Collected data entries:
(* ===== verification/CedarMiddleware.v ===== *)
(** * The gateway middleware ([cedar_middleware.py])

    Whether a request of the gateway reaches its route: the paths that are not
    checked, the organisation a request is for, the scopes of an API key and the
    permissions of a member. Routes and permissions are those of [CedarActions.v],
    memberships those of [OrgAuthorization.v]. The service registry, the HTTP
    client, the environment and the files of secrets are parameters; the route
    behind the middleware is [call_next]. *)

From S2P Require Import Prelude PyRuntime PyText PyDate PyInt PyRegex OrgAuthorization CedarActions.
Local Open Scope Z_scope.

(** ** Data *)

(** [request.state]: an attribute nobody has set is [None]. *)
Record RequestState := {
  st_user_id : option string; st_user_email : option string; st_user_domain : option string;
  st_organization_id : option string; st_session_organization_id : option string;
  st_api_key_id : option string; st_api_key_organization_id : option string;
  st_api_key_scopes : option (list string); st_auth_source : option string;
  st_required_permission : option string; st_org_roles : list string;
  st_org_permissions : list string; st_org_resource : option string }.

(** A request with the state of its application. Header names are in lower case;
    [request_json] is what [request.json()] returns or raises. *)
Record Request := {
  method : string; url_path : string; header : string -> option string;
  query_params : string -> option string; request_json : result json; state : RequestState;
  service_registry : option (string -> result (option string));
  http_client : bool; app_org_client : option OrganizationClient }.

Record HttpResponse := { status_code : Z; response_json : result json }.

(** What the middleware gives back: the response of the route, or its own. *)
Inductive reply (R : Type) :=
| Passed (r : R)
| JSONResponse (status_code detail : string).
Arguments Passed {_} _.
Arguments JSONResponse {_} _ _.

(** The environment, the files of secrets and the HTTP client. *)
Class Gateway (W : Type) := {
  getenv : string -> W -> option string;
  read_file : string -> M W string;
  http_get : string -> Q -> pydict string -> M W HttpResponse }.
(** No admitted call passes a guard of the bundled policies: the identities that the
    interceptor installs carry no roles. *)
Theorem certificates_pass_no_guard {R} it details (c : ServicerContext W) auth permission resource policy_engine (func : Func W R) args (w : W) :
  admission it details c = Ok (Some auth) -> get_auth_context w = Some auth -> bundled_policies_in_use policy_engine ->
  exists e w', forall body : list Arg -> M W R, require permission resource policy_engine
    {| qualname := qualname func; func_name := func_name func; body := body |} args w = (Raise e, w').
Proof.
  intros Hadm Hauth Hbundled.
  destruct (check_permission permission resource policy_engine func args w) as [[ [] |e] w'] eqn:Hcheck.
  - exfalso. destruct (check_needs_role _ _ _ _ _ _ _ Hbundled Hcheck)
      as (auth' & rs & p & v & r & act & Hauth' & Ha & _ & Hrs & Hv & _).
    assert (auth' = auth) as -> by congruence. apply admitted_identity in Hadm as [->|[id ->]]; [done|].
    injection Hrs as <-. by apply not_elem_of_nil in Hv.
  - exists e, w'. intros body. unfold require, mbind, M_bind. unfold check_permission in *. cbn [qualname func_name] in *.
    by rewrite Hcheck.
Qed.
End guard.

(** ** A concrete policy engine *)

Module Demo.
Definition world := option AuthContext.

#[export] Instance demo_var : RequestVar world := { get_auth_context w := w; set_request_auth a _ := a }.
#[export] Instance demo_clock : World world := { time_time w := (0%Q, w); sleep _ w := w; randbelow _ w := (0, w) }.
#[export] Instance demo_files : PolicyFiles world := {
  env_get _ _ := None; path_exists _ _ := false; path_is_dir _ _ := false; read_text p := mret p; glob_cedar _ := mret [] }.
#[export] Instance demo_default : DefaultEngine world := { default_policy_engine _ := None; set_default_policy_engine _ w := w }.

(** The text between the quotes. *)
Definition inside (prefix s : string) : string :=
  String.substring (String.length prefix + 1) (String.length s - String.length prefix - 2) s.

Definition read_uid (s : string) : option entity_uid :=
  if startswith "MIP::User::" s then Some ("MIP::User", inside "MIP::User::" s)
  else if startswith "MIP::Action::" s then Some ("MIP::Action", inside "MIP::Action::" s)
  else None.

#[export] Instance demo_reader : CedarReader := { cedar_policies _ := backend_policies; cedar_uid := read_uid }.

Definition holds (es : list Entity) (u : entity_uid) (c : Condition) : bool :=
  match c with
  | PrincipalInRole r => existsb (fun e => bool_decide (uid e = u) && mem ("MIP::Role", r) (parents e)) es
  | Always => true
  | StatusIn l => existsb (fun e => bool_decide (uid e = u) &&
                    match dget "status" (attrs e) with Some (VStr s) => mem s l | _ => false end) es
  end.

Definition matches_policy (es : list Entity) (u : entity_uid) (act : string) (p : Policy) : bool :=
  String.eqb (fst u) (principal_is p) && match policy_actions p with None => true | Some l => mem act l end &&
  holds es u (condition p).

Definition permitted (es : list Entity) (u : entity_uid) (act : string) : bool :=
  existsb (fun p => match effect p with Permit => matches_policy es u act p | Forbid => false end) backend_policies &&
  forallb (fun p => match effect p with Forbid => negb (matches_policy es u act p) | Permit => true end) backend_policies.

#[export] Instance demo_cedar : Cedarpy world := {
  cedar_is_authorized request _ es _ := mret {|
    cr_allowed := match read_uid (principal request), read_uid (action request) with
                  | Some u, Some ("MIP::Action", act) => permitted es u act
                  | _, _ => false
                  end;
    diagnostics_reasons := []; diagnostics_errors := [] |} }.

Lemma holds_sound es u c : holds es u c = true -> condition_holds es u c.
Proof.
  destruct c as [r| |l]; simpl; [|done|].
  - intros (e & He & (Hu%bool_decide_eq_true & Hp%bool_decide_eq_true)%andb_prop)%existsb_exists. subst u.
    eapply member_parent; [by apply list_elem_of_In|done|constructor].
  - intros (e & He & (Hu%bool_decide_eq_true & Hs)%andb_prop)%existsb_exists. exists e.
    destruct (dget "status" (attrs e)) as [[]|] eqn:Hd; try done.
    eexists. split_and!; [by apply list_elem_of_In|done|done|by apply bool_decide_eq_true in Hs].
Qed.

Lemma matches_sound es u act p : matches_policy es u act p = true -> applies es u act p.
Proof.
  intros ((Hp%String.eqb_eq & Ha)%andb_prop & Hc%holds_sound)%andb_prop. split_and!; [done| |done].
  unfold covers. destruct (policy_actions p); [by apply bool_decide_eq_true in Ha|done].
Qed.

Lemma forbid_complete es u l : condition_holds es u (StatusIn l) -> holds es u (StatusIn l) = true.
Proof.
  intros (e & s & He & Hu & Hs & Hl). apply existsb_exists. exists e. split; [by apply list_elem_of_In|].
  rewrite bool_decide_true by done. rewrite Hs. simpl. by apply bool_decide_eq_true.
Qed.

▶ **Problem**: Scan the records above. Return every line with "Type" in it.

▶ **Result of this exercise**:
Inductive reply (R : Type) :=
Class Gateway (W : Type) := {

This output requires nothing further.